El mundo está afligido por una proliferante multitud de más que acuciantes problemas. El ciudadano alerta -especie todavía no del todo extinguida- se angustia y a momentos siente que vive en estado de sitio. Pero en los reductos felices (en comparación, naturalmente), las alarmas y admoniciones por un lado y los mensajes tranquilizadores y a menudo exultantes de los políticos, están contribuyendo a crear un tipo de "hombre nuevo" que sólo puede ser portador de los peores presagios.
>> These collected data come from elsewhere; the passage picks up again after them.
(* ===== verification/DeadLetter.v ===== *)
(** * Dead letter queue ([broker/dead_letter.py])

The [Task] dataclass of [broker/queue_manager.py] and the in-memory dead
letter queue.  [retry] hands the task to the queue manager through the
interface [RequeueTarget], which [QueueManager.v] implements, so that
what [retry] guarantees is proved here once against the interface. *)

From S2P Require Import Prelude PyDict Json.

(** ** The task dataclass

[dead_lettered_at] is the attribute that [DeadLetterQueue.add] attaches to
the object; [None] before that. *)
Record Task := mkTask {
task_id : string;
queue_name : string;
payload : Json;
status : string;
created_at : Q;
assigned_worker : option string;
attempts : Z;
dead_lettered_at : option Q;
}.

(** [Task(task_id=.., queue_name=.., payload=..)] with the dataclass defaults. *)
Definition new_task (tid qn : string) (p : Json) (now : Q) : Task :=
  mkTask tid qn p "pending" now None 0 None.

Definition set_status (s : string) (t : Task) : Task :=
  mkTask (task_id t) (queue_name t) (payload t) s (created_at t)
    (assigned_worker t) (attempts t) (dead_lettered_at t).

Definition set_worker (w : option string) (t : Task) : Task :=
  mkTask (task_id t) (queue_name t) (payload t) (status t) (created_at t)
    w (attempts t) (dead_lettered_at t).

Definition set_attempts (n : Z) (t : Task) : Task :=
  mkTask (task_id t) (queue_name t) (payload t) (status t) (created_at t)
    (assigned_worker t) n (dead_lettered_at t).

Definition set_dead_at (q : Q) (t : Task) : Task :=
  mkTask (task_id t) (queue_name t) (payload t) (status t) (created_at t)
    (assigned_worker t) (attempts t) (Some q).

(** [task.status = "pending"; task.assigned_worker = None] *)
Definition mark_pending (t : Task) : Task := set_worker None (set_status "pending" t).

(** Python's [l[:n]]: a negative bound counts from the end. *)
Definition py_slice_to {A} (n : Z) (l : list A) : list A :=
  if (0 <=? n)%Z then take (Z.to_nat n) l
  else take (Z.to_nat (Z.of_nat (length l) + n)) l.

(** What the dead letter queue needs of the queue manager. *)
Class RequeueTarget (QS : Type) := {
  requeue_task : Task → bool → QS → QS;
  target_pending : QS → list Task;
  requeue_task_pending : ∀ t front s,
    target_pending (requeue_task t front s) ≡ₚ mark_pending t :: target_pending s;
}.

Module DLQ.

Record t := mk {
  _tasks : dict string Task;
  _total_received : Z;
  _total_retried : Z;
  _total_purged : Z;
}.

Definition init : t := mk [] 0 0 0.

(** The dict [peek] builds for one task. *)
Record Summary := mkSummary {
  s_task_id : string;
  s_queue_name : string;
  s_payload : Json;
  s_attempts : Z;
  s_status : string;
  s_dead_lettered_at : option Q;
}.

Definition summarize (x : Task) : Summary :=
  mkSummary (task_id x) (queue_name x) (payload x) (attempts x) (status x)
    (dead_lettered_at x).

Definition summary_json (s : Summary) : Json :=
  JObj [("task_id", JStr (s_task_id s)); ("queue_name", JStr (s_queue_name s));
        ("payload", s_payload s); ("attempts", JInt (s_attempts s));
        ("status", JStr (s_status s));
        ("dead_lettered_at", json_opt_float (s_dead_lettered_at s))].

(** The task as [add] leaves it. *)
Definition dead_task (now : Q) (x : Task) : Task :=
  set_dead_at now (set_status "dead_lettered" x).

Definition add (x : Task) (now : Q) (d : t) : t :=
  mk (dset (task_id x) (dead_task now x) (_tasks d))
     (_total_received d + 1) (_total_retried d) (_total_purged d).

Definition peek (limit : Z) (d : t) : list Summary :=
  summarize <$> py_slice_to limit (dvalues (_tasks d)).

Definition remove (tid : string) (d : t) : bool * t :=
  match dget tid (_tasks d) with
  | None => (false, d)
  | Some _ =>
      (true, mk (ddel tid (_tasks d)) (_total_received d) (_total_retried d) (_total_purged d))
  end.

(** The first critical section of [retry]: [self._tasks.pop(task_id, None)]. *)
Definition retry_take (tid : string) (d : t) : option Task * t :=
  (dget tid (_tasks d),
   mk (ddel tid (_tasks d)) (_total_received d) (_total_retried d) (_total_purged d)).

(** [task.status = "pending"; task.attempts = 0; task.assigned_worker = None] *)
Definition retry_reset (x : Task) : Task := set_worker None (set_attempts 0 (set_status "pending" x)).

Definition retry {QS} `{!RequeueTarget QS} (tid : string) (d : t) (qm : QS) : bool * t * QS :=
  match retry_take tid d with
  | (None, d) => (false, d, qm)
  | (Some x, d) =>
      let qm := requeue_task (retry_reset x) false qm in
      (true, mk (_tasks d) (_total_received d) (_total_retried d + 1) (_total_purged d), qm)
  end.

Definition purge (d : t) : nat * t :=
  let count := length (_tasks d) in
  (count, mk [] (_total_received d) (_total_retried d) (_total_purged d + Z.of_nat count)).

Definition count (d : t) : nat := length (_tasks d).

Definition get_stats (d : t) : Json :=
  JObj [("current_size", JInt (Z.of_nat (length (_tasks d))));
        ("total_received", JInt (_total_received d));
        ("total_retried", JInt (_total_retried d));
        ("total_purged", JInt (_total_purged d))].

(** Entries are filed under their own id and marked dead-lettered. *)
Definition wf (d : t) : Prop :=
  dict_wf (_tasks d) ∧
  Forall (λ p, p.1 = task_id p.2 ∧ status p.2 = "dead_lettered" ∧
               is_Some (dead_lettered_at p.2)) (_tasks d).

#[global] Instance wf_dec d : Decision (wf d).
Proof. unfold wf. apply _. Defined.

(** ** Lemmas *)

Lemma add_wf x now d : wf d → wf (add x now d).
Proof.
  intros [Hw Hf]. split; cbn; [by apply dset_wf|].
  apply Forall_forall. intros p [->|Hp]%dset_elem; cbn; [eauto|].
  by apply (proj1 (Forall_forall _ _) Hf).
Qed.

Lemma ddel_entries_wf tid d c1 c2 c3 : wf d → wf (mk (ddel tid (_tasks d)) c1 c2 c3).
Proof.
  intros [Hw Hf]. split; cbn; [by apply ddel_wf|].
  apply Forall_forall. intros p Hp%ddel_subseteq.
  by apply (proj1 (Forall_forall _ _) Hf).
Qed.

Lemma remove_wf tid d : wf d → wf (remove tid d).2.
Proof. intros H. unfold remove. destruct (dget _ _); [by apply ddel_entries_wf|done]. Qed.

Lemma retry_take_wf tid d : wf d → wf (retry_take tid d).2.
Proof. intros H. by apply ddel_entries_wf. Qed.

Lemma purge_wf d : wf (purge d).2.
Proof. split; cbn; [apply NoDup_nil_2 | done]. Qed.

#[export] Hint Resolve add_wf remove_wf retry_take_wf purge_wf : distrosync.

(** A fresh task goes last, so the listing is oldest first. *)
Lemma add_fresh x now d :
  dget (task_id x) (_tasks d) = None →
  dvalues (_tasks (add x now d)) = dvalues (_tasks d) ++ [dead_task now x].
Proof. intros H. unfold dvalues. cbn. by rewrite dset_new, fmap_app. Qed.

Section retry.
  Context {QS : Type} `{!RequeueTarget QS}.

Lemma retry_missing tid d (qm : QS) :
  dget tid (_tasks d) = None → retry tid d qm = (false, d, qm).
Proof.
  intros E. unfold retry, retry_take. rewrite E.
  rewrite ddel_notin by (by apply dget_None). by destruct d.
Qed.

(** [retry] moves the task: it leaves the dead letter queue and joins the
    target's pending tasks, reset for a fresh cycle. *)
Lemma retry_moves tid d (qm : QS) x :
  dget tid (_tasks d) = Some x →
  ∃ d' qm', retry tid d qm = (true, d', qm') ∧
    _tasks d ≡ₚ (tid, x) :: _tasks d' ∧
    target_pending qm' ≡ₚ retry_reset x :: target_pending qm.
Proof.
  intros E. unfold retry, retry_take. rewrite E. eexists _, _.
  split_and!; [done|cbn; by apply ddel_perm|].
  by rewrite requeue_task_pending.
Qed.
End retry.
End DLQ.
Pasivo, indolente, confuso, difuso, insustancial, inmaduro y hedonista disperso de pobre estofa y múltiples calibres. Como aquel estudiante hispano que tuve en Granada, donde dirigí un curso, enviado por mi universidad norteamericana. Les alojé individualmente, con familias granadinas, y el individuo de marras se me quejó porque no le ponían colonia ni le permitían tres baños diarios ni más de una toalla. Son unos guarros, me dijo. Son la muy puta, puta que te parió, proferí furioso, en lenguaje cervantino (El retablo de las maravillas). Seres líquidos, inodoros, insípidos, pero conducidos a las urnas, ya sin riendas visibles, por un eco que rasura el aire que respiramos.

Manuel Lloris es doctor en Filosofía y Letras.